**TO DO:**
From the listing below, return every line with the string "dictionary" in it.

**EXTRACTED MATERIAL:**
(** * Canteen ordering system: cart, pricing strategies, order status,
      observers and in-memory repositories

    A shallow embedding of the domain core of [index.js].  JavaScript numbers
    are IEEE-754 binary64 values, modelled by Rocq's primitive [float]; ids
    and statuses are strings; arrays are lists; an object that the program
    compares by identity (an observer) carries its reference.  A method that
    mutates [this] takes the receiver's state and returns the new one; a
    method that can [throw] returns a [completion]. *)

From Stdlib Require Import Floats ZArith.
From stdpp Require Import list strings pretty.

Set Warnings "-inexact-float".

(** ** JavaScript runtime notions *)

(** The outcome of evaluating a call: a value, or [throw new Error(message)]. *)
Inductive completion (A : Type) : Type :=
| Normal (a : A)
| Throw (message : string).
Arguments Normal {A} a.
Arguments Throw {A} message.

Module JsArray.
Section Ops.
Context {A : Type}.

(** [l.find(p)]: the first element satisfying [p], [undefined] ([None]) if none. *)
Definition find (P : A → Prop) `{!∀ x, Decision (P x)} (l : list A) : option A :=
  snd <$> list_find P l.

(** [l.findIndex(p)]: the index of the first element satisfying [p], -1 if none. *)
Definition findIndex (P : A → Prop) `{!∀ x, Decision (P x)} (l : list A) : Z :=
  match list_find P l with
  | Some (i, _) => Z.of_nat i
  | None => (-1)%Z
  end.

(** [l.indexOf(x)] with strict equality. *)
Definition indexOf `{!EqDecision A} (l : list A) (x : A) : Z :=
  findIndex (λ y, y = x) l.

(** [l.push(x)]. *)
Definition push (l : list A) (x : A) : list A := l ++ [x].

End Ops.
End JsArray.

(** ** Enumerations *)

Module Role.
Definition STUDENT : string := "STUDENT".
Definition STAFF : string := "STAFF".
End Role.

Module OrderStatus.
Definition RECEIVED : string := "RECEIVED".
Definition PREPARING : string := "PREPARING".
Definition READY : string := "READY".
Definition PICKED_UP : string := "PICKED_UP".
End OrderStatus.

(** ** Domain classes *)

Module User.
Record t := mk { id : string; name : string; role : string }.
End User.
Lemma handleCommand_trigger clients readyStateOpen client command now iso :
  Command.action command = "trigger" ->
  handleCommand clients readyStateOpen client command now iso
  = (Eff.emit (LogInfoReceived "trigger");;
     handleTrigger readyStateOpen client command;; Eff.ret Returned).
Proof. intros Ha. unfold handleCommand. rewrite Ha. reflexivity. Qed.

Lemma sendResponse_state readyStateOpen client response s :
  Eff.state (sendResponse readyStateOpen client response s) = s.
Proof. unfold sendResponse. destruct (readyStateOpen client); reflexivity. Qed.

Lemma broadcast_state clients readyStateOpen e s :
  Eff.state (broadcast clients readyStateOpen e s) = s.
Proof. rewrite broadcast_run. reflexivity. Qed.

(** X29.  What three commands do to the universe, whether or not the
    socket is still open.  [master_dimmer] with an integer stores it
    clamped to 0..255 and touches no channel.  [blackout] with no fade
    time, or one that is not above 0, zeroes every raw channel at once.
    [trigger] on an integer channel writes 255 when the state is the
    string on, and 0 for any other state that is not empty; a channel
    outside 1..512 is left alone.  Nothing else of the server changes. *)
Theorem commands_reach_the_universe clients readyStateOpen (client : ws) (now : Z)
    (iso : string) (s : CompanionServer.t) :
  let u := universe_of s in
  let run := fun command =>
    Eff.state (handleCommand clients readyStateOpen client command now iso s) in
  (forall command v,
      Command.action command = "master_dimmer" ->
      Command.value command = Some (of_Z v) ->
      run command = with_universe s (DMXUniverse.with_master u (Int (Z.max 0 (Z.min 255 v))))) /\
  (forall command,
      Command.action command = "blackout" ->
      gt (default (of_Z 0) (Command.fadeTime command)) (of_Z 0) = false ->
      run command
      = with_universe s
          (DMXUniverse.with_channels u (replicate (length (DMXUniverse.channels u)) 0))) /\
  (forall command c state,
      Command.action command = "trigger" ->
      Command.channel command = Some (of_Z c) ->
      Command.state command = Some state -> state <> "" ->
      safe c -> length (DMXUniverse.channels u) = 512%nat ->
      run command
      = with_universe s
          (DMXUniverse.with_channels u
             (after_setChannel c (if decide (state = "on") then 255 else 0)
                (DMXUniverse.channels u)))).
Proof.
  cbv zeta. split; [|split].
  - intros command v Ha Hv. rewrite (handleCommand_master_dimmer _ _ _ _ _ _ Ha).
    unfold handleMasterDimmer. rewrite Hv. unfold mbind, M_bind.
    rewrite !bind_state. cbn [Eff.emit Eff.ret Eff.value Eff.state fst snd].
    rewrite sendResponse_state, server_universe_run, setMasterDimmer_run, clamp255_of_Z.
    reflexivity.
  - intros command Ha Hfade. rewrite (handleCommand_blackout _ _ _ _ _ _ Ha).
    unfold handleBlackout. rewrite Hfade. unfold resume, mbind, M_bind.
    rewrite !bind_state. cbn [Eff.emit Eff.ret Eff.value Eff.state fst snd].
    rewrite sendResponse_state, server_universe_run, blackout_run. reflexivity.
  - intros command c state Ha Hc Hstate Hne Hsafe Hlen.
    rewrite (handleCommand_trigger _ _ _ _ _ _ Ha).
    unfold handleTrigger. rewrite Hc, Hstate.
    destruct state as [|a state']; [congruence|]. cbn [missing default from_option id].
    unfold mbind, M_bind. rewrite !bind_state.
    cbn [Eff.emit Eff.ret Eff.value Eff.state fst snd].
    rewrite sendResponse_state, server_universe_run. cbn [Eff.state fst snd].
    destruct (decide (String a state' = "on")).
    + rewrite (setChannel_channels c 255 _ Hsafe Hlen). reflexivity.
    + rewrite (setChannel_channels c 0 _ Hsafe Hlen). reflexivity.
Qed.

Definition trigger_upper_case : Command.t :=
  Command.mk "trigger" None None None None (Some (of_Z 4)) None (Some "ON").

Lemma commands_reach_the_universe_witness :
  let r := handleCommand [] (fun _ => true) 1%nat trigger_upper_case 0 "t0" quiet_stage in
  DMXUniverse.channels (universe_of (Eff.state r)) !! 3%nat = Some 0 /\
  Eff.state r
  = with_universe quiet_stage
      (DMXUniverse.with_channels (universe_of quiet_stage)
         (after_setChannel 4 (if decide ("ON" = "on") then 255 else 0)
            (DMXUniverse.channels (universe_of quiet_stage)))).
Proof.
  cbv zeta. split; [reflexivity|].
  apply (proj2 (proj2 (commands_reach_the_universe [] (fun _ => true) 1%nat 0 "t0"
                         quiet_stage)) trigger_upper_case 4 "ON").
  - reflexivity.
  - reflexivity.
  - reflexivity.
  - discriminate.
  - unfold safe. lia.
  - reflexivity.
Defined.
End CommandLaws.
(** * ZipCodeFinder: the client-side controller of [static/script.js]

    A shallow embedding of the page controller: its three globals
    ([currentSessionId], [processingInterval], [isProcessing]), the part of
    the DOM it reads and writes, the browser's interval timers, and the
    requests it sends.  An [async] function is split where it awaits: the
    part that runs when the function is called (it may send a request), and
    the continuation that runs when the request settles. *)

From Stdlib Require Import ZArith String Ascii List Bool Lia.
From Stdlib Require Import DecimalString.
From Stdlib Require Uint63 Floats.
From stdpp Require Import base decidable option functions list gmap sets strings.

Local Open Scope Z_scope.
Local Open Scope string_scope.
Local Open Scope list_scope.

(** ** JavaScript strings *)

Module JSString.

(** [String.prototype.toLowerCase] on one code unit.  Only A-Z are mapped:
    no other character lower-cases to a character of ['.csv']. *)
Definition lower_ascii (c : ascii) : ascii :=
  let n := nat_of_ascii c in
  if ((65 <=? n) && (n <=? 90))%nat then ascii_of_nat (n + 32) else c.

Fixpoint toLowerCase (s : string) : string :=
  match s with
  | EmptyString => EmptyString
  | String c s' => String (lower_ascii c) (toLowerCase s')
  end.
Definition LINGUISTICS : list (string * list (string * string)) :=
  [("GEN_Z", GEN_Z_terms);
   ("AAVE", AAVE_terms);
   ("TECH", TECH_terms);
   ("STARTUP", STARTUP_terms);
   ("DESIGN", DESIGN_terms);
   ("SOUTHERN", SOUTHERN_terms);
   ("UK", UK_terms);
   ("HIPHOP", HIPHOP_terms);
   ("GAMING", GAMING_terms);
   ("HISPANIC", HISPANIC_terms);
   ("EMOTIONAL", EMOTIONAL_terms)].

Local Close Scope string_scope.

(** [Object.entries] of the dictionary and of each of its categories, in
    property order: one triple (slang, meaning, category) per entry. *)
Definition dbEntries : list (JSString * JSString * LinguisticCategory) :=
  flat_map
    (fun ct : string * list (string * string) =>
       map (fun sm : string * string => (codes (fst sm), codes (snd sm), codes (fst ct)))
           (snd ct))
    LINGUISTICS.

(** ** Arrays and maps *)

Section Sort.
Variable A : Type.
Variable compareFn : A -> A -> Z.

(** [x] goes before the first element it does not compare greater than. *)
Fixpoint insertSorted (x : A) (l : list A) : list A :=
  match l with
  | [] => [x]
  | y :: l' => if Z.leb (compareFn x y) 0 then x :: l else y :: insertSorted x l'
  end.

(** [Array.prototype.sort(compareFn)]: a stable sort, so an element stays
    before the later elements it compares equal to.  With a consistent
    comparator the result of a stable sort does not depend on the algorithm;
    this one inserts the elements from the last to the first. *)
Definition sort (l : list A) : list A := fold_right insertSorted [] l.

End Sort.

(** [Map.prototype.set]: the value of a key already present is replaced in
    place, a new key is added at the end. *)
Fixpoint mapSet (V : Type) (k : JSString) (v : V) (m : list (JSString * V))
  : list (JSString * V) :=
  match m with
  | [] => [(k, v)]
  | (k', v') :: m' =>
      if str_eqb k' k then (k, v) :: m' else (k', v') :: mapSet k v m'
  end.

(** [Set.prototype.has] on the list of the keys added so far. *)
Definition setHas (s : list JSString) (k : JSString) : bool :=
  existsb (str_eqb k) s.

(** ** The engine *)

(** The escaping and the [RegExp] construction shared by the constructor
    and [addDynamicTerm]. *)
Definition compilePattern (t m : JSString) (c : LinguisticCategory)
  : option CompiledPattern :=
  option_map (fun r => mkPattern r t m c) (newRegExp (wordPattern (escapeRegExp t))).

(** The two nested loops of the constructor, which push one pattern per
    dictionary entry. *)
Fixpoint compileAll (l : list (JSString * JSString * LinguisticCategory))
  : option (list CompiledPattern) :=
  match l with
  | [] => Some []
  | (t, m, c) :: l' =>
      match compilePattern t m c with
      | None => None
      | Some p => option_map (cons p) (compileAll l')
      end
  end.

(** The comparator [(a, b) => b.term.length - a.term.length]. *)
Definition byTermLength (a b : CompiledPattern) : Z :=
  (Z.of_nat (length (term b)) - Z.of_nat (length (term a)))%Z.

(** The constructor; [None] stands for an exception of [new RegExp]. *)
Definition construct : option LinguisticsEngine :=
  option_map (fun allTerms => mkEngine (sort byTermLength allTerms) [])
             (compileAll dbEntries).

(** [`${pattern.term}:${pattern.category}`] *)
Definition keyOf (p : CompiledPattern) : JSString :=
  term p ++ [58%Z] ++ category p.

(** The object pushed on [found] for a pattern. *)
Definition entryOf (p : CompiledPattern) : LinguisticTerm :=
  mkTerm (term p) (meaning p) (category p).

(** The pattern object after a change of state of its regular expression. *)
Definition withRegex (p : CompiledPattern) (r : RegExp) : CompiledPattern :=
  mkPattern r (term p) (meaning p) (category p).

(** The local variables [found] and [foundSet] of [translate]. *)
Record Found : Type := mkFound {
  found : list LinguisticTerm;
  foundSet : list JSString
}.

(** What one iteration of a loop of [translate] does to [found] and
    [foundSet] once the pattern has matched. *)
Definition record (p : CompiledPattern) (acc : Found) : Found :=
  if setHas (foundSet acc) (keyOf p) then acc
  else mkFound (found acc ++ [entryOf p]) (keyOf p :: foundSet acc).

(** The program every pattern of the engine runs: [\b], the term letter by
    letter, [\b]. *)
Definition wordProgram (t : JSString) : list Node :=
  WordBoundary :: map Char t ++ [WordBoundary].

Section Host.

(** The case tables of the host outside ASCII.  [hostUpper c] is
    [String.fromCharCode(c).toUpperCase()] for a code unit [c >= 128] and
    [hostLower s] is [s.toLowerCase()] for a string with a code unit
    outside ASCII. *)
Variable hostUpper : Z -> JSString.
Variable hostLower : JSString -> JSString.

(** [String.prototype.toLowerCase]. *)
Definition toLowerCase (s : JSString) : JSString :=
  if forallb isAscii s then map asciiLower s else hostLower s.

(** [toUpperCase] of the string made of one code unit. *)
Definition toUpperCase1 (ch : Z) : JSString :=
  if isAscii ch then [asciiUpper ch] else hostUpper ch.

(** [Canonicalize(ch)] for a pattern with the [i] flag and without the [u]
    flag: the upper case of [ch] when that is a single code unit, except
    that a code unit outside ASCII is never mapped into ASCII. *)
Definition Canonicalize (ch : Z) : Z :=
  match toUpperCase1 ch with
  | [cu] => if Z.leb 128 ch && Z.ltb cu 128 then ch else cu
  | _ => ch
  end.

(** The matcher of a compiled pattern at one position of the input, given
    by the code unit before the position ([prev]) and the rest of the input
    from the position on.  The result is the number of code units the match
    consumes. *)
Fixpoint matchNodes (ns : list Node) (prev : option Z) (rest : JSString)
  : option nat :=
  match ns with
  | [] => Some 0
  | WordBoundary :: ns' =>
      if xorb (isWordAt prev) (isWordAt (hd_error rest))
      then matchNodes ns' prev rest
      else None
  | Char c :: ns' =>
      match rest with
      | [] => None
      | x :: rest' =>
          if Z.eqb (Canonicalize x) (Canonicalize c)
          then option_map S (matchNodes ns' (Some x) rest')
          else None
      end
  end.

(** The loop of [RegExpBuiltinExec]: try the matcher at position [i], then
    at every later position up to and including the end of the input.  The
    result is the end index of the first match. *)
Fixpoint scanFrom (ns : list Node) (prev : option Z) (rest : JSString) (i : nat)
  : option nat :=
  match matchNodes ns prev rest with
  | Some k => Some (i + k)
  | None =>
      match rest with
      | [] => None
      | x :: rest' => scanFrom ns (Some x) rest' (S i)
      end
  end.

(** [regex.test(input)] for a global regular expression: the search starts
    at [lastIndex]; a match leaves [lastIndex] at its end, a failure resets
    it to [0]. *)
Definition test (r : RegExp) (input : JSString) : bool * RegExp :=
  if Nat.ltb (length input) (lastIndex r) then (false, setLastIndex r 0)
  else
    match scanFrom (program r) (charBefore input (lastIndex r))
                   (skipn (lastIndex r) input) (lastIndex r) with
    | Some e => (true, setLastIndex r e)
    | None => (false, setLastIndex r 0)
    end.

(** [addDynamicTerm]: the pattern is stored under the lower-cased term. *)
Definition addDynamicTerm (e : LinguisticsEngine) (t m : JSString)
  (c : LinguisticCategory) : option LinguisticsEngine :=
  option_map
    (fun p => mkEngine (patterns e) (mapSet (toLowerCase t) p (dynamicPatterns e)))
    (compilePattern t m c).

(** [loadDynamicTerms]: [addDynamicTerm] on each element in turn. *)
Fixpoint loadDynamicTerms (e : LinguisticsEngine)
  (l : list (JSString * JSString * LinguisticCategory)) : option LinguisticsEngine :=
  match l with
  | [] => Some e
  | (t, m, c) :: l' =>
      match addDynamicTerm e t m c with
      | None => None
      | Some e' => loadDynamicTerms e' l'
      end
  end.
(** C4 fails on the code.  With [{A: "1"}] configured, a call that brings
    the headers [{B: "2"}] hands the transport [{B: "2"}] alone, not the
    merge, and leaves [{A: "1", B: "2"}] in the configured object; the same
    holds through [post], and through [exec] once it reaches [__send]. *)
Theorem client_call_leaks_headers_into_configuration :
  Client.GQLClientQuery configured (Some {["B" := VStr "2"]}) a_query
  = Ok {| Client.proto :=
            {| Client.url := Some "http://gql";
               Client.headers := Some {["A" := VStr "1"; "B" := VStr "2"]} |};
          Client.wire :=
            [ {| Client.r_verb := Client.GET; Client.r_url := "http://gql";
                 Client.r_body := a_query;
                 Client.r_headers := {["B" := VStr "2"]} |} ];
          Client.calls := [] |}
  ∧ Client.GQLClientMutation configured (Some {["B" := VStr "2"]}) a_query
    = Ok {| Client.proto :=
              {| Client.url := Some "http://gql";
                 Client.headers := Some {["A" := VStr "1"; "B" := VStr "2"]} |};
            Client.wire :=
              [ {| Client.r_verb := Client.POST; Client.r_url := "http://gql";
                   Client.r_body := a_query;
                   Client.r_headers := {["B" := VStr "2"]} |} ];
            Client.calls := [] |}
  ∧ (Query.exec Query.__send args_declared configured
       (Client.Fulfilled (VObj [("data", VObj [])])) getUser_registry ∅
       (Some {["B" := VStr "2"]})).2
    = {| Client.proto :=
           {| Client.url := Some "http://gql";
              Client.headers := Some {["A" := VStr "1"; "B" := VStr "2"]} |};
         Client.wire :=
           [ {| Client.r_verb := Client.GET; Client.r_url := "http://gql";
                Client.r_body :=
                  {| Client.p_query := "query {[object Object]}";
                     Client.p_variables := None |};
                Client.r_headers := {["B" := VStr "2"]} |} ];
         Client.calls := [] |}
  ∧ Client.headers (Client.proto configured) = Some {["A" := VStr "1"]}.
Proof. repeat split. Qed.

(** ** The single-shot runners *)

(** When the map holds a [serverError] and the object has an [onError],
    the closure does call it with that error. *)
Lemma handleResponse_serverError q errs data err f :
  errs !! "serverError" = Some err → truthy err = true →
  Query.onError q = Some f →
  Query.handleResponse q (Query.Tuple errs data)
  = Ok (Query.FromCallback f, [(f, err)]).
Proof.
  intros Herr Ht Hf. unfold Query.handleResponse, Query.call_onError.
  rewrite Herr. simpl. by rewrite Ht, Hf.
Qed.


(** C6 fails on the code.  For the registry that holds [getUser] and a
    transport that answers [{errors: [{message: "boom"}, {message:
    "final"}]}]: where the global scope declares no [args], [exec] throws
    before anything is sent; where it does, the request goes out and the
    promise is rejected with a [TypeError], because the handler runs
    without [this].  In general the promise of [exec] resolves with the
    sentinel or not at all, for the query and for the mutation class. *)
Theorem exec_never_resolves_with_an_error_map :
  (∀ w,
      Query.exec Query.__send no_globals w (Client.Fulfilled two_errors)
        getUser_registry ∅ None
      = (Query.Throws (ReferenceError "args"), getUser_registry, w))
  ∧ (Query.exec Query.__send args_declared configured
       (Client.Fulfilled two_errors) getUser_registry ∅ None).1.1
    = Query.Rejects (TypeError "Cannot read property '__serverError' of undefined")
  ∧ (∀ G w rep this variables headers errs data,
        (Query.exec Query.__send G w rep this variables headers).1.1
        ≠ Query.Resolves (Query.Tuple errs data))
  ∧ (∀ G w rep this variables headers errs data,
        (Query.exec Mutation.__send G w rep this variables headers).1.1
        ≠ Query.Resolves (Query.Tuple errs data)).
Proof.
  split; [reflexivity|]. split; [reflexivity|]. split.
  - intros G w rep this variables headers errs data Hres.
    by apply exec_resolves_only_with_sentinel in Hres.
  - intros G w rep this variables headers errs data. unfold Query.exec.
    destruct (foldM _ _ _) as [b|err]; [|discriminate].
    destruct (length (Query.b_queries b) =? 0)%nat; [discriminate|].
    destruct (Query.compose this b) as [doc vars].
    destruct (mutation_send_never_resolves this w rep headers doc vars)
      as [err [-> | ->]]; discriminate.
Qed.

(** ** The store: [unsetSync] *)

(** [unsetSync] never notifies: it tests the result of [unset], and [unset]
    returns nothing. *)
Lemma unsetSync_never_notifies this name :
  (QueryState.unsetSync this name).2 = [].
Proof.
  unfold QueryState.unsetSync, QueryState.unset.
  by destruct (negb (truthy (QueryState.field this name))).
Qed.

(** A field that is absent: nothing changes and nobody is notified. *)
Lemma unsetSync_absent this name :
  QueryState.state this !! name = None →
  QueryState.unsetSync this name = (this, []).
Proof.
  intros Habsent. unfold QueryState.unsetSync, QueryState.unset, QueryState.field.
  by rewrite Habsent.
Qed.

(** C2 fails on the code.  [unsetSync] notifies nobody, whatever the store
    and the field.  In a store that holds [{a: 1}] and has one subscriber,
    [unsetSync("a")] removes the field and no subscriber is called, where
    [setSync("a", 2)] on the same store calls it; in a store that holds
    [{a: 0}] the field is not removed either, since [unset] tests the value
    of the field, not its presence. *)
Theorem unsetSync_removes_without_notifying :
  (∀ this name, (QueryState.unsetSync this name).2 = [])
  ∧ QueryState.unsetSync (store_with {["a" := VNum 1]} [other]) "a"
    = (QueryState.with_state ∅ {["a" := VNum 1]}
         (store_with {["a" := VNum 1]} [other]),
       [])
  ∧ (QueryState.setSync (store_with {["a" := VNum 1]} [other])
       (QueryState.Key "a") (VNum 2)).2
    = [ {| QueryState.n_callback := other;
           QueryState.n_state := {["a" := VNum 2]};
           QueryState.n_oldState := {["a" := VNum 1]} |} ]
  ∧ QueryState.unsetSync (store_with {["a" := VNum 0]} [other]) "a"
    = (store_with {["a" := VNum 0]} [other], []).
Proof. split; [apply unsetSync_never_notifies | repeat split]. Qed.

**COMPLETED TASK:**
(** [Object.entries] of the dictionary and of each of its categories, in
    dictionary entry. *)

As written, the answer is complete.